Class of 2019
My name is Elizabeth Powe and currently I’m a freshman with hopes to graduate in May of 2019 with an undergraduate degree in biology. I hope to complete all of the prerequisites for medical school so that I can begin in Fall 2019. The vast majority of people often look at my overbearing workload, the dire need to become the ideal medical school candidate, and the probability of being in school for the next eight to ten years and ask me, “Why the hell would you ever do that to yourself?” This is where I peek up from my mastering chemistry assignment and grin, “I’m simply insane.” Honestly, I think you need to be a little insane to be a biology major with aspirations to become a doctor. You have homework every night, each weekend consists of you trying to catch up on sleep that you missed out from the weekday rush and you have to plan out ordinary tasks in your weekly planner like when to do laundry or call home to ensure that they at least get done at some point.
In all fairness, my insanity isn’t the primary thing that drives me to become a doctor. My childhood wasn’t the best experience of my life and I endured many personal struggles like the abandonment of both of my parents. My amazing grandparents took me in at the age of thirteen, I transferred high schools and began living in a little town at the end of Long Island named Greenport. The community of Greenport opened its arms to me in ways I couldn’t even explain. They gave me a second chance to be someone and to make a difference in other lives that deserve their own second chances. When I volunteered at our local hospital, Eastern Long Island Hospital, I met my own second family that consisted primarily of the emergency room. Since my grandmother was a nursing supervisor at the time, she brought me to work and I volunteered there and found my passion for medicine. Dr. Lawrence Schiff took time out of his hectic schedule as the chairman of the emergency room to act as a mentor and teach me valuable skills and knowledge each day that I still refer to for my present college lectures. Even now, I know I can turn to him or any person in that emergency room for help, personal or academically.
So in short, I want to succeed for myself and for those who helped me along the way; fifty-nine of my closet friends who graduated beside me, the entire Greenport community, the emergency and operating rooms of Eastern Long Island Hospital and my little family that only consists of my uncle and his son, grandparents and two cats who sacrificed more for me than anyone I know.

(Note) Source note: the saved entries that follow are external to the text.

(* ===== verification/Sha256.v ===== *)
(** * SHA-256 and hexadecimal text

    [crypto/sha256.Sum256] and [encoding/hex.EncodeToString], which [BodyHashHex] of
    src/internal/service/service.go applies to the JSON text of a request. Words are 32-bit
    integers in [Z]; bytes are integers below 256. *)

From S2P Require Import Prelude GoInt GoStrings.

Definition rotr (n x : Z) : Z :=
  Z.lor (Z.shiftr x n) (uint32 (Z.shiftl x (32 - n))).

(** The constants of the algorithm are the first 32 bits of the fractional parts of the cube roots
    (of the first 64 primes, for the rounds) and of the square roots (of the first 8, for the
    initial state). *)
Definition is_prime (p : nat) : bool :=
  forallb (λ d, negb (Nat.eqb (p mod d) 0)) (seq 2 (p - 2)).

Definition primes : list nat := filter is_prime (seq 2 310).

(** [floor (x^(1/k))] by its bits, from bit [n - 1] down. *)
Fixpoint root_bits (k x : Z) (n : nat) (acc : Z) : Z :=
  match n with
  | O => acc
  | S n' =>
      let acc' := acc + Z.shiftl 1 (Z.of_nat n') in
      root_bits k x n' (if Z.pow acc' k <=? x then acc' else acc)
  end.

Definition root_word (k : Z) (p : nat) : Z :=
  uint32 (root_bits k (Z.shiftl (Z.of_nat p) (32 * k)) 40 0).

Definition round_constants : list Z := Eval vm_compute in map (root_word 3) (take 64 primes).

Definition initial_state : list Z := Eval vm_compute in map (root_word 2) (take 8 primes).

Definition small_sigma0 (x : Z) : Z := Z.lxor (Z.lxor (rotr 7 x) (rotr 18 x)) (Z.shiftr x 3).
Definition small_sigma1 (x : Z) : Z := Z.lxor (Z.lxor (rotr 17 x) (rotr 19 x)) (Z.shiftr x 10).
Definition big_sigma0 (x : Z) : Z := Z.lxor (Z.lxor (rotr 2 x) (rotr 13 x)) (rotr 22 x).
Definition big_sigma1 (x : Z) : Z := Z.lxor (Z.lxor (rotr 6 x) (rotr 11 x)) (rotr 25 x).

(** The message schedule, newest word first: [n] more words after those of [ws]. *)
Fixpoint schedule (n : nat) (ws : list Z) : list Z :=
  match n with
  | O => ws
  | S n' =>
      let w := uint32 (small_sigma1 (nth 1 ws 0) + nth 6 ws 0 + small_sigma0 (nth 14 ws 0)
                       + nth 15 ws 0) in
      schedule n' (w :: ws)
  end.

Definition sha_round (st : list Z) (kw : Z * Z) : list Z :=
  match st with
  | [a; b; c; d; e; f; g; h] =>
      let ch := Z.lxor (Z.land e f) (Z.land (Z.lxor e max_uint32) g) in
      let maj := Z.lxor (Z.lxor (Z.land a b) (Z.land a c)) (Z.land b c) in
      let t1 := h + big_sigma1 e + ch + kw.1 + kw.2 in
      let t2 := big_sigma0 a + maj in
      [uint32 (t1 + t2); a; b; c; uint32 (d + t1); e; f; g]
  | _ => st
  end.

Definition compress (st : list Z) (block : list Z) : list Z :=
  let ws := reverse (schedule 48 (reverse block)) in
  zip_with (λ x y, uint32 (x + y)) st (foldl sha_round st (zip round_constants ws)).

Definition be_word (b0 b1 b2 b3 : Z) : Z := b0 * 16777216 + b1 * 65536 + b2 * 256 + b3.

Fixpoint words (bs : list Z) : list Z :=
  match bs with
  | b0 :: b1 :: b2 :: b3 :: bs' => be_word b0 b1 b2 b3 :: words bs'
  | _ => []
  end.

Fixpoint be_bytes (n : nat) (v : Z) : list Z :=
  match n with
  | O => []
  | S n' => be_bytes n' (v / 256) ++ [v mod 256]
  end.

Definition sha_pad (msg : list Z) : list Z :=
  let len := Z.of_nat (length msg) in
  let zeros := (55 - len) mod 64 in
  msg ++ [128] ++ replicate (Z.to_nat zeros) 0 ++ be_bytes 8 (8 * len).

Fixpoint blocks (n : nat) (ws : list Z) : list (list Z) :=
  match n with
  | O => []
  | S n' => take 16 ws :: blocks n' (drop 16 ws)
  end.

Definition Sum256 (msg : list Z) : list Z :=
  let ws := words (sha_pad msg) in
  List.flat_map (be_bytes 4) (foldl compress initial_state (blocks (length ws / 16)%nat ws)).

Definition hex_digit (d : Z) : Ascii.ascii := if d <? 10 then digit d else char_of (87 + d).

Fixpoint EncodeToString (bs : list Z) : string :=
  match bs with
  | [] => EmptyString
  | b :: bs' => String (hex_digit (b / 16)) (String (hex_digit (b mod 16)) (EncodeToString bs'))
  end.

(** Published test vectors of FIPS 180-4. *)
Example Sum256_empty :
  EncodeToString (Sum256 []) = "e3b0c44298fc1c149afbf4c8996fb92427ae41e4649b934ca495991b7852b855".
Proof. vm_compute. reflexivity. Qed.

Example Sum256_abc :
  EncodeToString (Sum256 (bytes_of "abc"))
  = "ba7816bf8f01cfea414140de5dae2223b00361a396177a9cb410ff61f20015ad".
Proof. vm_compute. reflexivity. Qed.

Example Sum256_two_blocks :
  EncodeToString (Sum256 (bytes_of "abcdbcdecdefdefgefghfghighijhijkijkljklmklmnlmnomnopnopq"))
  = "248d6a61d20638b8e5c026930c3e6039a33ce45964ff2167f6ecedd419db06c1".
Proof. vm_compute. reflexivity. Qed.

Lemma sha_round_length st kw : length (sha_round st kw) = length st.
Proof. unfold sha_round. by repeat (destruct st as [|? st]; try done). Qed.

Lemma compress_length st block : length (compress st block) = length st.
Proof.
  unfold compress. rewrite length_zip_with.
  assert (H : ∀ l st, length (foldl sha_round st l) = length st).
  { induction l as [|kw l IH]; intros st'; simpl; [done|]. by rewrite IH, sha_round_length. }
  rewrite H. lia.
Qed.

Lemma be_bytes_length n : ∀ v, length (be_bytes n v) = n.
Proof. induction n as [|n IH]; intros v; simpl; [done|]. rewrite length_app, IH. simpl. lia. Qed.

(** A digest has 32 bytes. *)
Lemma Sum256_length msg : length (Sum256 msg) = 32%nat.
Proof.
  unfold Sum256.
  assert (H : ∀ l st, length (foldl compress st l) = length st).
  { induction l as [|b l IH]; intros st; simpl; [done|]. by rewrite IH, compress_length. }
  assert (H4 : ∀ ws, length (List.flat_map (be_bytes 4) ws) = (4 * length ws)%nat).
  { induction ws as [|w ws IH]; [done|]. cbn [flat_map]. rewrite length_app, IH, be_bytes_length.
    simpl. lia. }
  by rewrite H4, H.
Qed.

#[global] Arguments Sum256 : simpl never.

Even though my support system may be amazing back home, I struggle daily in Albany and I have no problem admitting that. I have a strong dislike for math, biology and chemistry can look like absolute gibberish and I combat homesickness constantly. I lean on my professors’ lectures to break down complicated processes, their office hours that have saved me multiple times already this semester alone, organized study clusters and most importantly, my suitemates’ words of encouragement. I may be away from my family, but I know that I have my own little family here in Albany with the five extraordinary girls I live with and the close friends I made throughout the first semester.
Coming into Albany, I think any new freshman should know a few things like:
- This is not high school. No teachers to cater to your whims, no designated lunch or break times. So, Congratulations! Welcome to the ultimate college struggle of finding times to nap and eat!

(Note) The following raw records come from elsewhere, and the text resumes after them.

Lemma parse_u_escape n s :
  0 ≤ n < 65536 → in_range 55296 57343 n = false →
  parse_string (runes (u_escape n +:+ s)) = push (EncodeRune n) (parse_string (runes s)).
Proof.
  intros Hn Hsur. unfold u_escape. 
  assert (Hm : ∀ x, 0 ≤ x mod 16 < 16) by (intros; by apply Z.mod_pos_bound).
  repeat match goal with |- context [String ?a ?t +:+ ?s'] => change (String a t +:+ s') with (String a (t +:+ s')) end.
  change (EmptyString +:+ s) with s.
  rewrite !runes_ascii by (first [by apply hex_digit_ascii|done]).
  cbn [parse_string]. 
  change (r_code (ascii_rune backslash)) with 92. change (r_code (ascii_rune "u"%char)) with 117.
  cbn [Z.eqb Pos.eqb negb].
  change (simple_escape 117) with (@None Z). cbv iota.
  unfold hex4, ascii_rune at 1 2 3 4. cbn [r_code]. rewrite !hex_value_digit by done.
  assert (Hv : n / 4096 mod 16 * 4096 + n / 256 mod 16 * 256 + n / 16 mod 16 * 16 + n mod 16 = n).
  { rewrite (Z.mod_small (n / 4096)) by (split; [by apply Z.div_pos; lia|apply Z.div_lt_upper_bound; lia]).
    replace (n / 4096) with (n / 16 / 16 / 16) by (rewrite !Z.div_div by lia; done).
    replace (n / 256) with (n / 16 / 16) by (rewrite !Z.div_div by lia; done).
    pose proof (Z_div_mod_eq_full n 16). pose proof (Z_div_mod_eq_full (n / 16) 16).
    pose proof (Z_div_mod_eq_full (n / 16 / 16) 16). lia. }
  rewrite Hv, Hsur. done.
Qed.

Lemma string_app_cons a s t : String a s +:+ t = String a (s +:+ t).
Proof. done. Qed.

Lemma string_app_assoc s t u : s +:+ (t +:+ u) = (s +:+ t) +:+ u.
Proof. induction s as [|a s IH]; [done|]. rewrite !string_app_cons. by f_equal. Qed.

Lemma string_app_nil_r s : s +:+ EmptyString = s.
Proof. induction s as [|a s IH]; [done|]. rewrite string_app_cons. by f_equal. Qed.

Lemma parse_short_escape e c s :
  byte_of e < 128 → simple_escape (byte_of e) = Some c →
  parse_string (runes (short_escape e +:+ s)) = push (EncodeRune c) (parse_string (runes s)).
Proof.
  intros He Hc. unfold short_escape. rewrite !string_app_cons, !runes_ascii by done.
  cbn [parse_string]. change (r_code (ascii_rune backslash)) with 92. cbn [Z.eqb Pos.eqb].
  change (r_code (ascii_rune e)) with (byte_of e). by rewrite Hc.
Qed.

(** The decoder reads back what the encoder wrote for a rune. *)
Lemma parse_encode_rune r s :
  readable r →
  parse_string (runes (encode_rune r +:+ s)) = push (clean_rune r) (parse_string (runes s)).
Proof.
  intros Hr. unfold encode_rune, clean_rune. fold (broken r).
  destruct (r_code r <? RuneSelf) eqn:Ec.
  - assert (Hb : broken r = false).
    { unfold broken, RuneError, RuneSelf in *. bool_to_prop. by rewrite (proj2 (Z.eqb_neq _ _)) by lia. }
    rewrite Hb. destruct Hr as [Hr|(Hw & Ht & H0)]; [congruence|]. bool_to_prop. unfold RuneSelf in Ec.
    rewrite <- Ht. unfold in_range.
    destruct ((r_code r =? 92) || (r_code r =? 34)) eqn:E1.
    { apply parse_short_escape; rewrite byte_of_char_of by lia; [lia|].
      apply orb_true_iff in E1 as [E1|E1]; bool_to_prop; by rewrite E1. }
    apply orb_false_iff in E1 as [E1 E1'].
    destruct (r_code r =? 8) eqn:E2; [bool_to_prop; rewrite E2; by apply parse_short_escape|].
    destruct (r_code r =? 12) eqn:E3; [bool_to_prop; rewrite E3; by apply parse_short_escape|].
    destruct (r_code r =? 10) eqn:E4; [bool_to_prop; rewrite E4; by apply parse_short_escape|].
    destruct (r_code r =? 13) eqn:E5; [bool_to_prop; rewrite E5; by apply parse_short_escape|].
    destruct (r_code r =? 9) eqn:E6; [bool_to_prop; rewrite E6; by apply parse_short_escape|].
    destruct (_ || _) eqn:E7.
    { apply parse_u_escape; [lia|]. unfold in_range. apply andb_false_iff. left. lia. }
    rewrite Ht, Hw. cbn [parse_string]. rewrite E1, E1'.
    apply orb_false_iff in E7 as [E7 _]. apply orb_false_iff in E7 as [E7 _].
    apply orb_false_iff in E7 as [E7 _]. rewrite E7. unfold clean_rune. fold (broken r). by rewrite Hb.
  - destruct (broken r) eqn:Hb; [by apply parse_u_escape|].
    destruct Hr as [Hr|(Hw & Ht & H0)]; [congruence|]. bool_to_prop. unfold RuneSelf in Ec.
    destruct ((r_code r =? 8232) || (r_code r =? 8233)) eqn:E1.
    { rewrite <- Ht. apply orb_true_iff in E1 as [E1|E1]; bool_to_prop; rewrite E1;
        by apply parse_u_escape. }
    rewrite Hw. cbn [parse_string].
    rewrite !(proj2 (Z.eqb_neq _ _)), (proj2 (Z.ltb_ge _ _)) by lia.
    unfold clean_rune. fold (broken r). by rewrite Hb.
Qed.

Lemma push_push {A} s1 s2 (o : option (string * A)) : push s1 (push s2 o) = push (s1 +:+ s2) o.
Proof. destruct o as [[s3 x]|]; simpl; [|done]. by rewrite string_app_assoc. Qed.

Lemma parse_encode_string s t :
  parse_string (runes (encode_runes (runes s) +:+ String quote t)) = Some (clean s, runes t).
Proof.
  unfold clean. assert (Hr := runes_readable (String.length s) s (le_n _)).
  induction Hr as [|r rs Hr _ IH]; cbn [encode_runes clean_runes].
  - change (EmptyString +:+ String quote t) with (String quote t). by rewrite runes_ascii.
  - rewrite <- string_app_assoc, parse_encode_rune, IH by done. done.
Qed.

- You may have never picked up a book in high school but that’s about to change drastically. Be prepared to study even if you never did before.
- Your suitemates are your family. No matter what drama you all may have with one another; you are a family so get used to it. Lean on each other for encouragement and if you all the same major, better yet! You’ll always have someone to review with.
- Don’t be ashamed if you need office hours. Trust me, I was, and that didn’t get me far at all. Also study clusters and CARSS are mint if you can get in them at convenient times.
- Lastly, time management! You can get good grades and go out at night with your friends if you just budget your time precisely so invest in a good weekly planner or bulletin board (I may or may not have both to be extra sure).
Hope this helps your new adventure embark as smooth as possible. Remember, it’s always a great day to be a GREAT DANE!